Most people know helium as the gas that you inhale to make your voice sound funny. It’s a cool thing to do with party balloons. It’s also needlessly depleting one of the world’s most precious resources.
Helium is found underground and is considered a finite resource; once we have pumped the well dry, that’s it. No more helium. This poses a major problem to the medical and nuclear industries, who rely on using helium in its liquid form.
“Helium exists as a liquid about four degrees above absolute zero. At those temperatures, all electrical resistance disappears,” explains Dr. Keith Griffiths, associate professor of chemistry at Western University. “That’s important because if you have machines that have huge magnets, and what we’re talking about here is magnetic resonance imaging [MRI] machines, to keep them powered up constantly would require huge amounts of electricity. But if you don’t have electrical resistance, you only have to put in an electrical current once and it stays there.”
Simply put, without liquid helium, hospitals will have to find another way to power MRI machines, an incredibly valuable piece of equipment used to diagnose a whole gamut of ailments. Nuclear power plants also use helium as a nuclear reactor coolant, used to remove heat from the reactor core and transfer it to electrical generators and the environment. The depleting of helium reserves is an issue that continues to balloon in size.

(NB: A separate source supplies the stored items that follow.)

Lemma set_shard_lookup id i sh sh' (s : W) id' i' :
  shards_of id s !! i = Some sh →
  shards_of id' (set_shard id i sh' s) !! i'
    = if decide ((id', i') = (id, i)) then Some sh' else shards_of id' s !! i'.
Proof.
  intros Hi. unfold set_shard. cbn [lput inst lens_compose].
  rewrite (proj1 (inst_put _ _ _ _)). destruct (decide (id' = id)) as [->|Hne].
  - cbn [l_shards lput f_shards]. destruct (decide (i' = i)) as [->|Hi'].
    + rewrite decide_True by done. apply list_lookup_insert_eq. by eapply lookup_lt_Some.
    + rewrite decide_False by congruence. by rewrite list_lookup_insert_ne.
  - by rewrite decide_False by congruence.
Qed.

Lemma set_shard_mesh id i sh' (s : W) id' : mesh_of id' (set_shard id i sh' s) = mesh_of id' s.
Proof.
  unfold set_shard. cbn [lput inst lens_compose]. rewrite (proj2 (inst_put _ _ _ _)).
  by case_decide as E; [rewrite E|].
Qed.
Lemma set_shard_wg id i sh' (s : W) id' :
  wg_of id' (set_shard id i sh' s) = wg_of id' s ∧
  mesh_wg_of id' (set_shard id i sh' s) = mesh_wg_of id' s.
Proof.
  unfold set_shard. cbn [lput inst lens_compose].
  rewrite (proj1 (inst_put_wg _ _ _ _)), (proj2 (inst_put_wg _ _ _ _)).
  by case_decide as E; [rewrite E|].
Qed.

(** What replacing a shard does to the locks and to what they protect. *)
Lemma set_shard_held id i sh sh' (s : W) :
  shards_of id s !! i = Some sh →
  held l (set_shard id i sh' s) = held l s
    + (if decide (l = ShardW id i)
       then Z.b2z (rw_writer (sh_mu sh')) - Z.b2z (rw_writer (sh_mu sh)) else 0)
    + (if decide (l = ShardR id i)
       then Z.of_nat (rw_readers (sh_mu sh')) - Z.of_nat (rw_readers (sh_mu sh)) else 0).
Proof.
  intros Hi. destruct l as [key p|id' i'|id' i'|id'|id'|id']; cbn [held].
  - rewrite !decide_False by done. change (heap_of key (set_shard id i sh' s)) with (heap_of key s).
    lia.
  - rewrite (decide_False (P:=ShardW id' i' = ShardR id i)) by done.
    rewrite (set_shard_lookup id i sh) by done.
    destruct (decide ((id', i') = (id, i))) as [[= -> ->]|Hne].
    + rewrite decide_True by done. rewrite Hi. lia.
    + rewrite decide_False by congruence. lia.
  - rewrite (decide_False (P:=ShardR id' i' = ShardW id i)) by done.
    rewrite (set_shard_lookup id i sh) by done.
    destruct (decide ((id', i') = (id, i))) as [[= -> ->]|Hne].
    + rewrite decide_True by done. rewrite Hi. lia.
    + rewrite decide_False by congruence. lia.
  - rewrite !decide_False by done. rewrite set_shard_mesh. lia.
  - rewrite !decide_False by done. rewrite (proj1 (set_shard_wg id i sh' s id')). lia.
  - rewrite !decide_False by done. rewrite (proj2 (set_shard_wg id i sh' s id')). lia.
Qed.

Lemma set_shard_data id i sh sh' (s : W) :
  shards_of id s !! i = Some sh → (l = ShardW id i → buckets sh' = buckets sh) →
  same_data l s (set_shard id i sh' s).
Proof.
  intros Hi Hb. destruct l as [key p|id' i'|id' i'|id'|id'|id']; cbn [same_data]; [| | | |done..].
  - intros b Hp. by exists b.
  - rewrite (set_shard_lookup id i sh) by done.
    destruct (decide ((id', i') = (id, i))) as [[= -> ->]|Hne]; [|done].
    rewrite Hi. cbn. by rewrite Hb.
  - done.
  - by rewrite set_shard_mesh.
Qed.

Lemma set_shard_readers id i sh sh' (s : W) :
  shards_of id s !! i = Some sh →
  ((rw_writer (sh_mu sh) = true → rw_readers (sh_mu sh) = 0%nat) →
   rw_writer (sh_mu sh') = true → rw_readers (sh_mu sh') = 0%nat) →
  no_readers s → no_readers (set_shard id i sh' s).
Proof.
  intros Hi Hsh Hn id' i' sh1. rewrite (set_shard_lookup id i sh) by done.
  destruct (decide ((id', i') = (id, i))) as [[= -> ->]|Hne]; [|apply Hn].
  intros [= <-]. apply Hsh. by apply (Hn id i).
Qed.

“It probably won’t happen in my lifetime, and it may not happen in yours, but we are going to run out of helium. And that means something else will have to take its place, and right now we don’t know what that will be,” Griffiths adds. “How will MRI machines be run? Other than plugging them in all day, there is no other option at this point.”
If helium is running out, why can you go to a store and buy a bunch of balloons for ten bucks? It’s because the US hasn’t stopped selling off their reserves at a cheap rate. Professor of physics at Cornell University, the late Robert Richardson wrote in 2010, “the US government established a national helium reserve in 1925, and today a billion cubic metres of the gas are stored in a facility near Amarillo, Texas. In 1996 Congress passed an act requiring that this strategic reserve, which represents half the Earth’s helium stocks, be sold off by 2015. As a result, helium is far too cheap and is not treated as a precious resource.”
This means that every time you decide to have some fun with helium-filled balloons, you are further depleting a valuable commodity. It would be nice to be able to secure helium from the sky, but Griffths says this simply isn’t feasible.
“Helium is escaping all the time. Because it’s such a tiny atom, they move at tremendous velocities once they are in the air. In fact, their velocities are so high that they escape the velocity of the earth’s gravitational field. Once helium is released into the atmosphere, it actually just disappears into outer space. It’s gone.”
The next time you consider purchasing helium-filled party balloons, just remember that there are far more important uses for it. Someday it could be your grandchildren who needs an MRI scan from a machine powered by who-knows-what. Maybe this time we can settle for those balloons filled with plain old air.